Ms Cusack says she raised concerns with the director general. She claimed it was for the director general at the time “to take the next steps to raise the matter with the executive board or the RTÉ board as she thought appropriate”.

Eimear Cusack

Eimear Cusack

Today’s News in 90 Seconds, Wednesday, August 27

“It is a fact that a separate and confidential arrangement was entered into between the former director general and the former CFO, whereby it was agreed to release the former CFO under the 2017 [Voluntary Exits Programme] scheme, without going through the normal VEP approval process,” she told an Oireachtas committee last year.

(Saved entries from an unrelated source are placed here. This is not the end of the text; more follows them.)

(* ===== verification/BundleProps.v ===== *)
(** * What reading, writing and comparing bundles guarantees *)

From stdpp Require Import gmap.
From S2P Require Import Prelude Float FloatProps Rstr Tensor Header Safetensors SafetensorsProps Bundle.
#[local] Open Scope Z_scope.

(** ** Bits *)

(** A finite [f32] is subnormal, or has a full significand. *)
Lemma valid_f32_finite s m e : valid_binary F32.prec F32.emax (S754_finite s m e) = true →
  Zpos m < 2 ^ 23 ∧ e = -149 ∨ 2 ^ 23 ≤ Zpos m < 2 ^ 24 ∧ -149 ≤ e ≤ 104.
Proof.
  cbn. unfold bounded, canonical_mantissa, SpecFloat.fexp, SpecFloat.emin, F32.prec, F32.emax.
  intros [Hc He]%andb_true_iff. apply Z.eqb_eq in Hc. apply Z.leb_le in He.
  pose proof (digits2_bounds m) as [Hlo Hhi].
  set (d := Zpos (digits2_pos m)) in *.
  destruct (Z.lt_ge_cases d 24) as [Hd|Hd].
  - left. pose proof (Z.pow_le_mono_r 2 d 23). lia.
  - right. assert (d = 24) as Hd24 by lia. rewrite Hd24 in *. lia.
Qed.

Lemma to_bits_range x : valid_binary F32.prec F32.emax x = true → 0 ≤ to_bits x < 2 ^ 32.
Proof.
  destruct x as [s|s| |s m e]; [by destruct s..|done|]. intros Hv%valid_f32_finite.
  unfold to_bits. rewrite !Z.shiftl_mul_pow2 by lia. case_match eqn:E.
  - apply Z.ltb_lt in E. rewrite lor_add by lia. destruct s; cbn [Z.b2z]; lia.
  - apply Z.ltb_ge in E. rewrite (lor_add (Z.b2z s)) by lia.
    replace (Z.b2z s * 2 ^ 31 + (e + 150) * 2 ^ 23) with ((Z.b2z s * 2 ^ 8 + (e + 150)) * 2 ^ 23) by lia.
    rewrite lor_add by lia. destruct s; cbn [Z.b2z]; lia.
Qed.

Lemma from_to_bits x : valid_binary F32.prec F32.emax x = true → from_bits (to_bits x) = x.
Proof.
  destruct x as [s|s| |s m e]; [by destruct s..|done|]. intros Hv%valid_f32_finite.
  unfold to_bits. case_match eqn:E.
  - apply Z.ltb_lt in E. destruct Hv as [[_ ->]|]; [|lia].
    replace (Z.lor (Z.shiftl (Z.b2z s) 31) (Zpos m))
      with (Z.lor (Z.lor (Z.shiftl (Z.b2z s) 31) (Z.shiftl 0 23)) (Zpos m)) by (by rewrite Z.lor_0_r).
    by rewrite from_bits_fields by lia.
  - apply Z.ltb_ge in E. rewrite from_bits_fields by lia.
    rewrite (proj2 (Z.eqb_neq (e + 150) 255)), (proj2 (Z.eqb_neq (e + 150) 0)) by lia.
    f_equal; lia.
Qed.

(** ** Reading back what was written *)

Lemma chunks4_concat (bs : list (list Z)) : Forall (λ b, length b = 4%nat) bs →
  chunks4 (concat bs) = bs.
Proof.
  intros Hb. assert (length (concat bs) = length bs * 4)%nat as Hl.
  { induction Hb as [|b bs Hb _ IH]; [done|]. cbn. rewrite length_app, IH, Hb. lia. }
  unfold chunks4. rewrite Hl, Nat.div_mul by lia.
  clear Hl. induction Hb as [|b bs Hb _ IH]; [done|].
  cbn [length seq fmap list_fmap concat]. f_equal.
  - unfold slice. change (Z.of_nat 0 * 4) with 0. rewrite drop_0. by rewrite take_app_length' by (by rewrite Hb).
  - rewrite <- fmap_S_seq, <- list_fmap_compose. rewrite <- IH at 2.
    apply list_fmap_ext. intros i j _. cbn. unfold slice.
    replace (Z.to_nat (Z.of_nat (S j) * 4)) with (length b + Z.to_nat (Z.of_nat j * 4))%nat by lia.
    rewrite drop_app_add by done. do 2 f_equal; lia.
Qed.

Lemma write_bytes (data : vec) :
  Forall (λ x, valid_binary F32.prec F32.emax x = true) data →
  (λ c, from_bits (from_le_bytes c)) <$> chunks4 (concat (f32_to_le_bytes <$> data)) = data.
Proof.
  intros Hv. rewrite chunks4_concat.
  - rewrite <- list_fmap_compose. rewrite <- (list_fmap_id data) at 2. apply list_fmap_ext.
    intros i x Hx. unfold compose, f32_to_le_bytes.
    rewrite Forall_lookup in Hv. specialize (Hv _ _ Hx).
    rewrite from_to_le_bytes by (by apply to_bits_range). by apply from_to_bits.
  - apply Forall_fmap, Forall_true. intros x. apply length_to_le_bytes.
Qed.

Lemma len_le_bytes (data : vec) : len (concat (f32_to_le_bytes <$> data)) = 4 * len data.
Proof.
  unfold len. induction data as [|x l IH]; [done|].
  cbn [fmap list_fmap concat]. rewrite length_app. unfold f32_to_le_bytes at 1.
  rewrite length_to_le_bytes. cbn [length]. lia.
Qed.

(** A tensor written to a bundle reads back bit for bit, through any entry
    that names its file and its size; the other files are untouched. *)
Theorem read_entry_write {J : Type} (fs : FS) (b : Bundle (J:=J)) group name data e :
  Forall (λ x, valid_binary F32.prec F32.emax x = true) data →
  te_file e = group ++ lit "/" ++ name ++ lit ".f32" → te_nbytes e = 4 * len data →
  read_entry (write fs b group name data) b e = Ok data ∧
  ∀ path, path ≠ join (b_root b) (te_file e) → write fs b group name data !! path = fs !! path.
Proof.
  intros Hv Hf Hn. unfold read_entry, write, read_file. rewrite Hf. split.
  - rewrite lookup_insert_eq. cbn [ok_or mbind result_bind].
    rewrite decide_False.
    2:{ intros Hc. apply Hc. by rewrite Hn, len_le_bytes. }
    by rewrite write_bytes.
  - intros path Hp. by rewrite lookup_insert_ne.
Qed.

(** ** The index *)

Lemma index_tensors_spec ts idx idx' : index_tensors ts idx = Ok idx' →
  NoDup (te_name <$> ts) ∧ Forall (λ t, idx !! te_name t = None) ts ∧
  ∀ name e, idx' !! name = Some e ↔ idx !! name = Some e ∨ e ∈ ts ∧ te_name e = name.
Proof.
  revert idx. induction ts as [|t ts IH]; intros idx Hr; cbn [index_tensors] in Hr.
  { inv_ok. split; [constructor|]. split; [constructor|]. set_solver. }
  destruct (idx !! te_name t) eqn:Et; [done|]. destruct (IH _ Hr) as (Hn & Hf & Hi).
  rewrite Forall_forall in Hf. split; [|split].
  - cbn. constructor; [|done]. intros (e & He & Hin)%list_elem_of_fmap.
    specialize (Hf e Hin). by rewrite <- He, lookup_insert_eq in Hf.
  - constructor; [done|]. apply Forall_forall. intros e Hin. specialize (Hf e Hin).
    by apply lookup_insert_None in Hf as [? _].
  - intros name e. rewrite Hi, elem_of_cons, lookup_insert_Some. split.
    + intros [[[<- <-]|[_ He]]|[Hin Hn']]; [right; eauto|by left|right; eauto].
    + intros [He|[[->|Hin] Hn']]; [|left; by left|right; eauto].
      left. right. split; [|done]. intros Heq. congruence.
Qed.

(** A bundle that opens has the expected format and no two tensors of one
    name; its index finds exactly the manifest's tensors. *)
Theorem open_spec {J : Type} (parse : list Z → option (Manifest (J:=J))) fs root b :
  open parse fs root = Ok b →
  (∃ raw, fs !! join root (lit "manifest.json") = Some raw ∧ parse raw = Some (b_manifest b)) ∧
  schema (b_manifest b) = lit "qwen35-golden-v1" ∧ byte_order (b_manifest b) = lit "little" ∧
  mf_dtype (b_manifest b) = lit "f32" ∧ NoDup (te_name <$> tensors (b_manifest b)) ∧
  ∀ name e, bundle_entry b name = Some e ↔ e ∈ tensors (b_manifest b) ∧ te_name e = name.
Proof.
  unfold open, read_file. intros Hr. inv_ok.
  repeat match goal with H : ¬ (_ ≠ _) |- _ => apply dec_stable in H end.
  match goal with H : index_tensors _ _ = Ok _ |- _ => apply index_tensors_spec in H as (Hn & _ & Hi) end.
  cbn [b_manifest]. split; [by eexists|]. do 3 (split; [done|]). split; [done|].
  intros name e. unfold bundle_entry. cbn [b_index]. rewrite Hi, lookup_empty. split; [|by right].
  by intros [?|?].
Qed.

(** ** Comparing tensors *)

Definition dist (p : f32 * f32) : f32 := SFabs (F32.sub p.1 p.2).
Definition finite_pair (p : f32 * f32) : Prop := is_finite p.1 = true ∧ is_finite p.2 = true.

Lemma dist_number p : finite_pair p → is_nan (dist p) = false.
Proof. intros [H1 H2]. unfold dist. rewrite is_nan_abs. by apply sub_number. Qed.

(** [w] is the largest distance of [pairs], first reached at [k]. *)
Definition first_worst (pairs : list (f32 * f32)) (w : f32) (k : nat) : Prop :=
  (∃ p, pairs !! k = Some p ∧ w = dist p) ∧
  ∀ j q, pairs !! j = Some q → SFltb w (dist q) = false ∧ (j < k → SFltb (dist q) w = true)%nat.

Lemma diff_loop_spec pairs : Forall finite_pair pairs → ∀ i worst wi scale, is_nan worst = false →
  ∃ worst' wi' scale', diff_loop i pairs worst wi scale = inr (worst', wi', scale') ∧
    (worst' = worst ∧ wi' = wi ∧ Forall (λ p, SFltb worst (dist p) = false) pairs ∨
     SFltb worst worst' = true ∧ ∃ k, wi' = (i + k)%nat ∧ first_worst pairs worst' k).
Proof.
  induction 1 as [|[g c] pairs [Hg Hc] Hf IH]; intros i worst wi scale Hw; cbn [diff_loop].
  { do 3 eexists. split; [done|]. by left. }
  cbn in Hg, Hc. rewrite Hg, Hc. cbn [negb orb].
  pose proof (dist_number (g, c) ltac:(done)) as Hd. change (SFabs (F32.sub g c)) with (dist (g, c)).
  destruct (SFltb worst (dist (g, c))) eqn:E.
  - destruct (IH (S i) (dist (g, c)) i (fmax scale (SFabs g)) Hd) as (w' & wi' & sc & -> & Hcase).
    do 3 eexists. split; [done|]. right. destruct Hcase as [(-> & -> & Hall)|(Hlt & k & -> & Hk)].
    + split; [done|]. exists 0%nat. split; [lia|]. split; [by exists (g, c)|].
      intros [|j] q Hq; [injection Hq as <-; split; [apply SFltb_irrefl|lia]|].
      split; [|lia]. rewrite Forall_lookup in Hall. by eapply Hall.
    + split; [by eapply SFltb_trans|]. exists (S k). split; [lia|].
      destruct Hk as [(p & Hp & ->) Hk]. split; [by exists p|].
      intros [|j] q Hq; [injection Hq as <-|].
      * split; [|done]. apply not_true_is_false. intros Hc'.
        pose proof (SFltb_trans _ _ _ Hlt Hc') as Hi. by rewrite SFltb_irrefl in Hi.
      * destruct (Hk j q Hq) as [H1 H2]. split; [done|]. intros. apply H2. lia.
  - destruct (IH (S i) worst wi (fmax scale (SFabs g)) Hw) as (w' & wi' & sc & -> & Hcase).
    do 3 eexists. split; [done|]. destruct Hcase as [(-> & -> & Hall)|(Hlt & k & -> & Hk)].
    + left. split; [done|]. split; [done|]. by constructor.
    + right. split; [done|]. exists (S k). split; [lia|].
      destruct Hk as [(p & Hp & ->) Hk]. split; [by exists p|].
      assert (SFltb (dist (g, c)) (dist p) = true) as Hle by (by eapply SFltb_le_trans).
      intros [|j] q Hq; [injection Hq as <-|].
      * split; [|done]. apply not_true_is_false. intros Hc'.
        pose proof (SFltb_trans _ _ _ Hle Hc') as Hi. by rewrite SFltb_irrefl in Hi.
      * destruct (Hk j q Hq) as [H1 H2]. split; [done|]. intros. apply H2. lia.
Qed.

Lemma lookup_combine {A B} (l : list A) (k : list B) i x y :
  combine l k !! i = Some (x, y) ↔ l !! i = Some x ∧ k !! i = Some y.
Proof.
  revert k i. induction l as [|a l IH]; intros [|b k] [|i]; cbn; naive_solver.
Qed.

(** Two tensors of finite values and equal length compare equal when no
    difference is positive; otherwise the report names the first index where
    the absolute difference is largest, with both values there. *)
Theorem diff_spec name shape golden cand : length golden = length cand →
  Forall (λ x, is_finite x = true) golden → Forall (λ x, is_finite x = true) cand →
  match diff name shape golden cand with
  | None => Forall (λ p, SFltb fzero (dist p) = false) (combine golden cand)
  | Some d => golden !! max_abs_index d = Some (golden_at_max d) ∧
      cand !! max_abs_index d = Some (candidate_at_max d) ∧
      SFltb fzero (max_abs d) = true ∧
      first_worst (combine golden cand) (max_abs d) (max_abs_index d)
  end.
Proof.
  intros Hlen Hg Hc. unfold diff. rewrite decide_False by (intros Hn; by apply Hn).
  assert (Forall finite_pair (combine golden cand)) as Hf.
  { apply Forall_lookup. intros i [x y] [Hx Hy]%lookup_combine.
    rewrite Forall_lookup in Hg, Hc. split; [by eapply Hg|by eapply Hc]. }
  destruct (diff_loop_spec _ Hf 0 fzero 0 fzero) as (w & wi & sc & -> & Hcase); [done|].
  destruct Hcase as [(-> & -> & Hall)|(Hlt & k & -> & Hk)]; [done|].
  assert (SFeqb w fzero = false) as ->.
  { apply SFltb_key in Hlt as (_ & Hw & Hlt). unfold SFeqb. rewrite SFcompare_lex by done.
    by rewrite Hlt. }
  cbn [max_abs_index golden_at_max candidate_at_max max_abs Nat.add].
  destruct Hk as [([x y] & Hxy & Hw) Hk].
  pose proof Hxy as [Hx Hy]%lookup_combine. rewrite Hx, Hy. split_and!; try done.
  split; [by exists (x, y)|done].
Qed.

(** ** Comparing runs *)

(** [first_divergence] is the length of the longest common prefix of the
    generated tokens, when the runs differ at all. *)
Theorem diff_tokens_spec {J : Type} (g c : Manifest (J:=J)) :
  let l := final_ids (greedy g) in
  let k := final_ids (greedy c) in
  match first_divergence (diff_tokens g c) with
  | None => l = k
  | Some i => take i l = take i k ∧ l !! i ≠ k !! i
  end.
Proof.
  cbn. set (l := final_ids (greedy g)). set (k := final_ids (greedy c)).
  set (n := Nat.min (length l) (length k)).
  assert (∀ i, (i ≤ n)%nat → (∀ j, (j < i)%nat → l !! j = k !! j) → take i l = take i k) as Htake.
  { intros i Hi Hj. apply list_eq. intros j. destruct (decide (j < i)%nat).
    - rewrite !lookup_take_lt by done. by apply Hj.
    - by rewrite !lookup_take_ge by lia. }
  destruct (list_find _ (seq 0 n)) as [[i x]|] eqn:E; cbn [fmap option_fmap option_map fst].
  - apply list_find_Some in E as (Hx & Hne & Hbefore). apply lookup_seq in Hx as [-> Hi].
    split; [|done]. apply Htake; [lia|]. intros j Hj.
    assert (seq 0 n !! j = Some j) as Hsj by (apply lookup_seq; lia).
    apply dec_stable. by apply (Hbefore j j).
  - apply list_find_None in E.
    assert (∀ j, (j < n)%nat → l !! j = k !! j) as Heq.
    { intros j Hj. rewrite Forall_forall in E. apply dec_stable, (E j), elem_of_seq. lia. }
    case_decide as Hl.
    + split; [by apply Htake|]. subst n.
      destruct (Nat.lt_total (length l) (length k)) as [Hlt|[|Hlt]]; [|done|].
      * rewrite Nat.min_l by lia. rewrite (lookup_ge_None_2 l) by lia.
        destruct (lookup_lt_is_Some_2 k (length l) Hlt) as [y ->]. done.
      * rewrite Nat.min_r by lia. rewrite (lookup_ge_None_2 k) by lia.
        destruct (lookup_lt_is_Some_2 l (length k) Hlt) as [y ->]. done.
    + apply list_eq. intros j. destruct (decide (j < n)%nat); [by apply Heq|].
      by rewrite !lookup_ge_None_2 by (subst n; lia).
Qed.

Ms Cusack also signed a letter saying the payment was all in order, “as approved by the executive board”, even though it wasn’t.

“This administrative oversight is one I take full responsibility for in my capacity as the signatory to that letter,” she said.

Ms Cusack was also involved in the controversy over the €3.6m loss on an infamous IT project. Part of the abandoned IT project was being built for the HR department, which Ms Cusack heads.

Ms Cusack told the Oireachtas Media Committee she was responsible for the HR elements and the HR requirements of the IT project, which was not delivered.

When she was asked whether she was aware of the €3.6m write-off on the undelivered IT project, she replied: “No, I wasn’t.”

RTÉ director-general Kevin Bakhurst told staff she is not leaving as part of the voluntary exit programme. “As previously confirmed, members of the leadership team were not eligible to apply,” he said in a note.

Mr Bakhurst said Ms Cusack would be leaving in the spring. He said that while Ms Cusack had made the decision to leave the broadcaster, she “wanted to provide sufficient notice to allow RTÉ to recruit her successor and allow for some overlap”.

“I would like to take this opportunity to thank Eimear for her commitment to RTÉ since she joined the organisation in 2017 and for her invaluable support to me since I took up the role of director-general in July 2023,” he said.

“Eimear has played an important role as part of RTÉ’s leadership team in the ongoing transformation of the organisation and in driving a wide range of important HR projects and initiatives.

“Eimear will remain on RTÉ’s leadership team and will continue to oversee key HR projects until she leaves the organisation next year.

“We will advertise for the role of chief people officer, RTÉ in the coming weeks.”